Unlike so many recently retired star athletes, who either move into punditry or otherwise attempt to parlay their fame into a second career in the public eye (Jim Bunning, anyone?), McGwire has spent the past eight years in relative seclusion, demanding a high degree of privacy and thereby adding to the mystique and intrigue surrounding his accomplishments. Next season, though, Cards fans won’t have to look toward left field for a memento of McGwire; in fact, they won’t have to look past the dugout, where Big Mac will be sitting with his mentor, Tony La Russa, serving as the team’s new hitting coach. Despite having been hired for the position nearly two months ago, McGwire has yet to be formally introduced by St. Louis, nor has he addressed the media in any capacity. This conspicuous silence and lack of fanfare at the prospect of bringing a Cardinals legend back into the fold smacks of “something to hide,” just like McGwire’s 2005 appearance at a Congressional hearing on steroid abuse in Major League Baseball — a televised hearing in which McGwire told members of the U.S. House of Representatives that he was “not here to talk about the past.” (What, pray tell, did Mac think they wanted to speak with him about? Golf? Foreign policy?)
Interviewed last week at MLB’s winter meetings, La Russa weighed in rather unofficially on McGwire’s reticence, saying that his former player had not yet spoken on the record because he didn’t want to interfere with or overshadow the World Series or baseball’s end-of-season awards. If that’s true, then we can applaud McGwire’s class and reluctance to steal anyone’s spotlight. But La Russa was quick to deflect any question of a date for McGwire’s official introduction to the press, opting instead to tout McGwire’s skills as a hitting instructor and the seriousness with which he’s taking the job. La Russa also claimed that, once spring training begins, whatever McGwire does say to the media is “going to be about coaching.” That’s an unlikely scenario, to be sure, and one which would do nothing to dampen the suspicions that McGwire’s impressive hitting accomplishments were the result of steroid use.
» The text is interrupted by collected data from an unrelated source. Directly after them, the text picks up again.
(** * Batch resolution of the configured-asset filesystem data connector,
      and the decreasing-values expectation

    A shallow embedding of
    [great_expectations/execution_environment/data_connector/configured_asset_filesystem_data_connector.py]
    and of
    [great_expectations/expectations/core/expect_column_values_to_be_decreasing.py].

    Python objects are records, Python dicts are insertion-ordered
    association lists, [None] is [option], a raised exception is the [Raise]
    branch of [result], and a method of the connector is a function from the
    connector to an outcome and the connector it leaves behind (the object is
    mutated in place, also when the method raises). *)

From Stdlib Require Import String Ascii Bool Arith ZArith QArith Lia.
From Stdlib Require Import List Permutation Sorted.
Import ListNotations.

Close Scope Q_scope.
Local Open Scope string_scope.
Local Open Scope list_scope.

Set Implicit Arguments.

(* ================================================================= *)
(** ** Python values *)

Module Py.

(** The exceptions the embedded code raises or lets through. *)
Inductive exn : Type :=
| ValueError
| IndexError
| AttributeError
| TypeError
| ZeroDivisionError
| DataConnectorError
| UnresolvableReferenceError
| StoreError.

Inductive result (A : Type) : Type :=
| Ok (a : A)
| Raise (e : exn).
Arguments Ok {A} a.
Arguments Raise {A} e.

Definition is_ok {A} (r : result A) : bool :=
  match r with Ok _ => true | Raise _ => false end.

(** Truth value of an optional string ([None] and [""] are falsy). *)
Definition truthy_str (o : option string) : bool :=
  match o with
  | Some s => negb (String.eqb s "")
  | None => false
  end.

(** Truth value of an optional list ([None] and [[]] are falsy). *)
Definition truthy_list {A} (o : option (list A)) : bool :=
  match o with
  | Some (_ :: _) => true
  | _ => false
  end.

(** Insertion-ordered dict with string keys. *)
Section Dict.
Variable V : Type.

Definition dict := list (string * V).

Fixpoint dict_get (k : string) (d : dict) : option V :=
  match d with
  | [] => None
  | (k', v) :: d' => if String.eqb k k' then Some v else dict_get k d'
  end.

(** [d[k] = v]: an existing key keeps its place, a new one goes last. *)
Fixpoint dict_set (k : string) (v : V) (d : dict) : dict :=
  match d with
  | [] => [(k, v)]
  | (k', v') :: d' =>
      if String.eqb k k' then (k', v) :: d' else (k', v') :: dict_set k v d'
  end.

Definition dict_keys (d : dict) : list string := map fst d.
Definition dict_values (d : dict) : list V := map snd d.

(** [dict(items)]. *)
Definition dict_of_items (items : list (string * V)) : dict :=
  fold_left (fun d kv => dict_set (fst kv) (snd kv) d) items [].
End Dict.

(** [x in l] for a list of strings. *)
Definition str_in (x : string) (l : list string) : bool :=
  existsb (String.eqb x) l.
While it is unclear where public opinion comes down on the did-he-or-didn’t-he questions surrounding McGwire’s use of performance-enhancing drugs, the Baseball Writers Association of America has made their stance apparent in light of McGwire’s paltry tally of Hall of Fame votes. While it is unlikely that disgraced sluggers Rafael Palmeiro and Jose Canseco will ever be seriously considered for Hall of Fame induction, it is perhaps even less likely that McGwire will be forgiven for any transgressions — even those which are unconfirmed suspicions — until he publicly addresses them. Big Mac should take a lesson from players like Jason Giambi and Alex Rodriguez, who, having been exposed ex post facto as cheaters, accepted the blame for their actions, lending further credence to the public perception that PED use has been so widespread in professional baseball in recent decades that it’s hardly even a competitive advantage, but rather more of a status quo practice. Giambi, A-Rod, and other active Major Leaguers who have admitted to PED use have more or less enjoyed the public’s forgiveness in light of their confessions, and there is no reason to believe that the same forgiveness shouldn’t be extended to the likes of McGwire and Sosa, whose magnetic personalities and nice-guy public images imparted the magic on that 1998 season every bit as much as their bats did.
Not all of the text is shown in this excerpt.